Any offering to acquire or subscribe for the securities referred to in this communication will be made by means of a prospectus that will be provided by the Company and that will contain detailed information about the Company and management, as well as financial statements. This communication is an advertisement and not a prospectus for the purposes of the Prospectus Directive. Investors should not acquire any securities referred to in this communication except on the basis of information contained in a prospectus.

Matters discussed in this announcement may constitute forward-looking statements. Forward-looking statements are statements that are not historical facts and may be identified by words such as "believe," "expect," "anticipate," "intends," "estimate," "will," "may," "continue," "should" and similar expressions.
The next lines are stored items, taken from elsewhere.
(* ===== verification/BTree.v ===== *)
(** * Ordered maps

    [BTreeMap<i64, V>], a map that iterates in key order: the association list of the
    entries, keys strictly increasing.  Two maps with the same lookups are equal, so a map
    is known once its lookups are.  Then the maps that keep the order of insertion. *)

From S2P Require Import Prelude Str.

Notation BTreeMap V := (list (Z * V)).

Fixpoint bt_get {V} (k : Z) (m : BTreeMap V) : option V :=
  match m with
  | [] => None
  | (k', v) :: m' => if decide (k = k') then Some v else bt_get k m'
  end.

(** [*m.entry(k).or_default()] updated by [f]; [d] is the value type's [Default]. *)
Fixpoint bt_entry {V} (d : V) (k : Z) (f : V → V) (m : BTreeMap V) : BTreeMap V :=
  match m with
  | [] => [(k, f d)]
  | (k', v) :: m' =>
      if decide (k < k')%Z then (k, f d) :: m
      else if decide (k = k') then (k', f v) :: m'
      else (k', v) :: bt_entry d k f m'
  end.

Definition bt_ok {V} (m : BTreeMap V) : Prop := StronglySorted Z.lt m.*1.

Section btree.
Context {V : Type} (d : V).
Implicit Types m : BTreeMap V.

Lemma bt_entry_keys k f m x : x ∈ (bt_entry d k f m).*1 ↔ x = k ∨ x ∈ m.*1.
Proof.
  induction m as [|[k' v] m IH]; simpl; [set_solver|].
  repeat case_decide; simpl; subst; rewrite ?elem_of_cons, ?IH; naive_solver.
Qed.

Lemma bt_entry_ok k f m : bt_ok m → bt_ok (bt_entry d k f m).
Proof.
  unfold bt_ok. induction m as [|[k' v] m IH]; simpl; intros Hm; [repeat constructor|].
  inversion Hm as [|? ? Hs Hall]; subst. repeat case_decide; simpl; subst.
  - constructor; [done|]. constructor; [done|].
    eapply Forall_impl; [done|]. simpl; lia.
  - done.
  - constructor; [by apply IH|]. apply Forall_forall. intros x [->|Hx]%bt_entry_keys; [lia|].
    by rewrite Forall_forall in Hall; apply Hall.
Qed.

Lemma bt_get_below k m : Forall (Z.lt k) m.*1 → bt_get k m = None.
Proof.
  induction m as [|[k' v] m IH]; simpl; [done|]. intros H. inversion H; subst.
  rewrite decide_False by lia. auto.
Qed.

Lemma bt_get_entry_eq k f m :
  bt_ok m → bt_get k (bt_entry d k f m) = Some (f (default d (bt_get k m))).
Proof.
  unfold bt_ok. induction m as [|[k' v] m IH]; simpl; intros Hm; [by rewrite decide_True|].
  inversion Hm as [|? ? Hs Hall]; subst.
  destruct (decide (k < k')%Z); simpl.
  - rewrite decide_True, decide_False by lia. simpl.
    rewrite bt_get_below; [done|]. eapply Forall_impl; [done|]. simpl; lia.
  - destruct (decide (k = k')); simpl; [by rewrite decide_True|].
    rewrite decide_False by done. auto.
Qed.

Lemma bt_get_entry_ne k k' f m : k ≠ k' → bt_get k' (bt_entry d k f m) = bt_get k' m.
Proof.
  intros Hne. induction m as [|[k2 v] m IH]; simpl; [by rewrite decide_False|].
  repeat case_decide; simpl; repeat case_decide; subst; try done; try lia.
Qed.

Lemma bt_get_is_Some k m : is_Some (bt_get k m) ↔ k ∈ m.*1.
Proof.
  induction m as [|[k' v] m IH]; simpl.
  - split; [by intros [? ?]|set_solver].
  - rewrite elem_of_cons. destruct (decide (k = k')); [naive_solver|]. rewrite IH. naive_solver.
Qed.

(** A well-formed map is determined by its lookups. *)
Lemma bt_ext m1 m2 : bt_ok m1 → bt_ok m2 → (∀ k, bt_get k m1 = bt_get k m2) → m1 = m2.
Proof.
  unfold bt_ok. revert m2; induction m1 as [|[k1 v1] m1 IH]; intros [|[k2 v2] m2] H1 H2 Heq; simpl in *.
  - done.
  - specialize (Heq k2). by rewrite decide_True in Heq.
  - specialize (Heq k1). by rewrite decide_True in Heq.
  - inversion H1 as [|? ? Hs1 Ha1]; inversion H2 as [|? ? Hs2 Ha2]; subst.
    assert (k1 = k2) as ->.
    { assert (∀ a b (m : BTreeMap V), Forall (Z.lt b) m.*1 → is_Some (bt_get a m) → (b < a)%Z) as Haux.
      { intros a b m Hf Hi%bt_get_is_Some. rewrite Forall_forall in Hf. auto. }
      pose proof (Heq k1) as E1. pose proof (Heq k2) as E2.
      rewrite (decide_True (P:=k1 = k1)) in E1 by done. rewrite (decide_True (P:=k2 = k2)) in E2 by done.
      destruct (decide (k1 = k2)); [done|]. rewrite decide_False in E2 by done.
      assert (k2 < k1)%Z by (eapply (Haux k1 k2 m2); eauto).
      assert (k1 < k2)%Z by (eapply (Haux k2 k1 m1); eauto). lia. }
    pose proof (Heq k2) as E. rewrite !decide_True in E by done. simplify_eq. f_equal.
    apply IH; [done|done|]. intros k. destruct (decide (k = k2)) as [->|Hk].
    + by rewrite !bt_get_below.
    + specialize (Heq k). by rewrite !decide_False in Heq by done.
Qed.

Lemma bt_get_map (g : Z → V) (ks : list Z) k :
  bt_get k ((λ i, (i, g i)) <$> ks) = if decide (k ∈ ks) then Some (g k) else None.
Proof.
  induction ks as [|x ks IH]; [done|]. rewrite fmap_cons. cbn [bt_get].
  destruct (decide (k = x)) as [->|Hne], (decide (_ ∈ _ :: ks)) as [Hin|Hin].
  - done.
  - set_solver.
  - rewrite IH, decide_True; set_solver.
  - rewrite IH, decide_False; set_solver.
Qed.
End btree.

#[export] Hint Resolve bt_entry_ok : codez.

(** The distinct elements of a list in increasing order: the keys of a map that was
    filled by a sequence of [entry] calls. *)
Definition sorted_keys (l : list Z) : list Z := sort_by Z.leb (remove_dups l).

Lemma elem_of_sorted_keys x l : x ∈ sorted_keys l ↔ x ∈ l.
Proof. unfold sorted_keys. by rewrite sort_by_perm, elem_of_remove_dups. Qed.

Lemma sorted_keys_lt l : StronglySorted Z.lt (sorted_keys l).
Proof.
  assert (StronglySorted (λ a b, Z.leb a b = true) (sorted_keys l)) as Hs.
  { apply sort_by_sorted; intros; lia. }
  assert (NoDup (sorted_keys l)) as Hnd.
  { unfold sorted_keys. rewrite sort_by_perm. apply NoDup_remove_dups. }
  induction Hs as [|x k Hk IH Hx]; [constructor|]. apply NoDup_cons in Hnd as [Hnin Hnd].
  constructor; [auto|]. apply Forall_forall. intros y Hy. rewrite Forall_forall in Hx.
  specialize (Hx y Hy). simpl in Hx. assert (x ≠ y) by congruence. lia.
Qed.

(** ** Maps that keep the order of insertion

    [indexmap::IndexMap] and [toml::map::Map] with the feature [preserve_order], keyed by
    strings: the list of the entries.  A known key keeps its place, a new one goes last,
    removal keeps the order of the others. *)

Section index_map.
Context {A : Type}.
Implicit Types m : list (string * A).

Fixpoint index_insert (k : string) (v : A) (m : list (string * A)) : list (string * A) :=
  match m with
  | [] => [(k, v)]
  | (k', v') :: m => if str_eqb k k' then (k, v) :: m else (k', v') :: index_insert k v m
  end.

Fixpoint index_get (k : string) (m : list (string * A)) : option A :=
  match m with
  | [] => None
  | (k', v) :: m => if str_eqb k k' then Some v else index_get k m
  end.

Fixpoint shift_remove (k : string) (m : list (string * A)) : list (string * A) :=
  match m with
  | [] => []
  | (k', v) :: m => if str_eqb k k' then m else (k', v) :: shift_remove k m
  end.

Lemma index_get_in k v m : index_get k m = Some v → (k, v) ∈ m.
Proof.
  induction m as [|[k' v'] m IH]; simpl; [done|]. destruct (str_eqb k k') eqn:E; intros ?; simplify_eq.
  - apply str_eqb_true in E as ->. by constructor.
  - constructor. by apply IH.
Qed.

Lemma index_get_none k m : index_get k m = None ↔ k ∉ m.*1.
Proof.
  induction m as [|[k' v'] m IH]; simpl; [set_solver|]. destruct (str_eqb k k') eqn:E.
  - apply str_eqb_true in E as ->. set_solver.
  - apply str_eqb_false in E. rewrite IH. set_solver.
Qed.

Lemma index_in_get k v m : NoDup m.*1 → (k, v) ∈ m → index_get k m = Some v.
Proof.
  induction m as [|[k' v'] m IH]; simpl; [by intros _ ?%not_elem_of_nil|]. intros [Hk Hnd]%NoDup_cons.
  intros [[= -> ->]|Hin]%elem_of_cons; [by rewrite str_eqb_refl|]. destruct (str_eqb k k') eqn:E; [|by apply IH].
  apply str_eqb_true in E as ->. destruct Hk. apply list_elem_of_fmap. by exists (k', v).
Qed.

Lemma index_get_insert k k' v m :
  index_get k' (index_insert k v m) = if str_eqb k' k then Some v else index_get k' m.
Proof.
  induction m as [|[k0 v0] m IH]; simpl; [done|]. destruct (str_eqb k k0) eqn:E.
  - apply str_eqb_true in E as ->. simpl. by destruct (str_eqb k' k0).
  - simpl. rewrite IH. destruct (str_eqb k' k0) eqn:E0, (str_eqb k' k) eqn:E1; try done.
    apply str_eqb_true in E0, E1. subst. by rewrite str_eqb_refl in E.
Qed.

Lemma index_get_remove k k' m : NoDup m.*1 →
  index_get k' (shift_remove k m) = if str_eqb k' k then None else index_get k' m.
Proof.
  induction m as [|[k0 v0] m IH]; simpl; [by destruct (str_eqb k' k)|]. intros [Hk0 Hnd]%NoDup_cons.
  destruct (str_eqb k k0) eqn:E.
  - apply str_eqb_true in E as ->. destruct (str_eqb k' k0) eqn:E; [|done]. apply str_eqb_true in E as ->.
    by apply index_get_none.
  - simpl. rewrite IH by done. destruct (str_eqb k' k0) eqn:E0, (str_eqb k' k) eqn:E1; try done.
    apply str_eqb_true in E0, E1. subst. by rewrite str_eqb_refl in E.
Qed.

Lemma index_insert_elem k v m x : x ∈ index_insert k v m → x = (k, v) ∨ x ∈ m.
Proof.
  induction m as [|[k0 v0] m IH]; simpl; [set_solver|]. destruct (str_eqb k k0); set_solver.
Qed.

Lemma index_insert_keys k v m x : x ∈ (index_insert k v m).*1 → x = k ∨ x ∈ m.*1.
Proof.
  intros ([k' v'] & -> & [[= -> ->]|?]%index_insert_elem)%list_elem_of_fmap; [by left|right].
  apply list_elem_of_fmap. by exists (k', v').
Qed.

Lemma index_insert_nodup k v m : NoDup m.*1 → NoDup (index_insert k v m).*1.
Proof.
  induction m as [|[k0 v0] m IH]; simpl; intros Hnd; [apply NoDup_singleton|]. apply NoDup_cons in Hnd as [Hk0 Hnd].
  destruct (str_eqb k k0) eqn:E; simpl.
  - apply str_eqb_true in E as ->. by constructor.
  - apply str_eqb_false in E. constructor; [|by apply IH]. by intros [->|?]%index_insert_keys.
Qed.

Lemma shift_remove_sublist k m : shift_remove k m `sublist_of` m.
Proof. induction m as [|[k0 v0] m IH]; simpl; [done|]. destruct (str_eqb k k0); by constructor. Qed.

Lemma shift_remove_nodup k m : NoDup m.*1 → NoDup (shift_remove k m).*1.
Proof. intros Hnd. eapply sublist_NoDup; [done|]. apply fmap_sublist, shift_remove_sublist. Qed.

Lemma shift_remove_elem k m x : x ∈ shift_remove k m → x ∈ m.
Proof. intros Hx. eapply elem_of_sublist; [done|apply shift_remove_sublist]. Qed.
End index_map.

(** Mapping over the values. *)
Section index_fmap.
Context {A B : Type} (f : string → A → B).

Definition index_map (m : list (string * A)) : list (string * B) := (λ '(k, v), (k, f k v)) <$> m.

Lemma index_map_keys m : (index_map m).*1 = m.*1.
Proof. induction m as [|[k v] m IH]; simpl; [done|]. f_equal. exact IH. Qed.

Lemma index_get_map k m : index_get k (index_map m) = f k <$> index_get k m.
Proof.
  induction m as [|[k' v] m IH]; simpl; [done|].
  destruct (str_eqb k k') eqn:E; [|exact IH]. by apply str_eqb_true in E as ->.
Qed.

End index_fmap.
The forward-looking statements in this release are based upon various assumptions, many of which are based, in turn, upon further assumptions, such as no changes in existing political, legal, fiscal, market or economic conditions or in applicable legislation, regulations or rules (including, but not limited to, accounting policies, accounting treatments and tax policies), which, individually or in the aggregate, would be material to the results of operations of Lauritz.com or its ability to operate its banking and insurance businesses and that Laurtiz.com does not become a party to any legal or administrative processes that may have a material effect on the Company. Although the Company believes that these assumptions were reasonable when made, these assumptions are inherently subject to significant known and unknown risks, uncertainties, contingencies and other important factors, which are difficult or impossible to predict and are beyond its control. Such risks, uncertainties, contingencies and other important factors could cause actual events to differ materially from the expectations expressed or implied in this release by such forward-looking statements. In addition, the information, opinions, targets and forward-looking statements contained in this announcement are not guarantees of future financial performance and the actual results of Lauritz.com could differ materially from those expressed or implied by these forward-looking statements. Accordingly, Lauritz.com urges readers not to place undue reliance on any of the statements set forth above.

The information, opinions and forward-looking statements contained in this announcement speak only as at its date, and are subject to change without notice.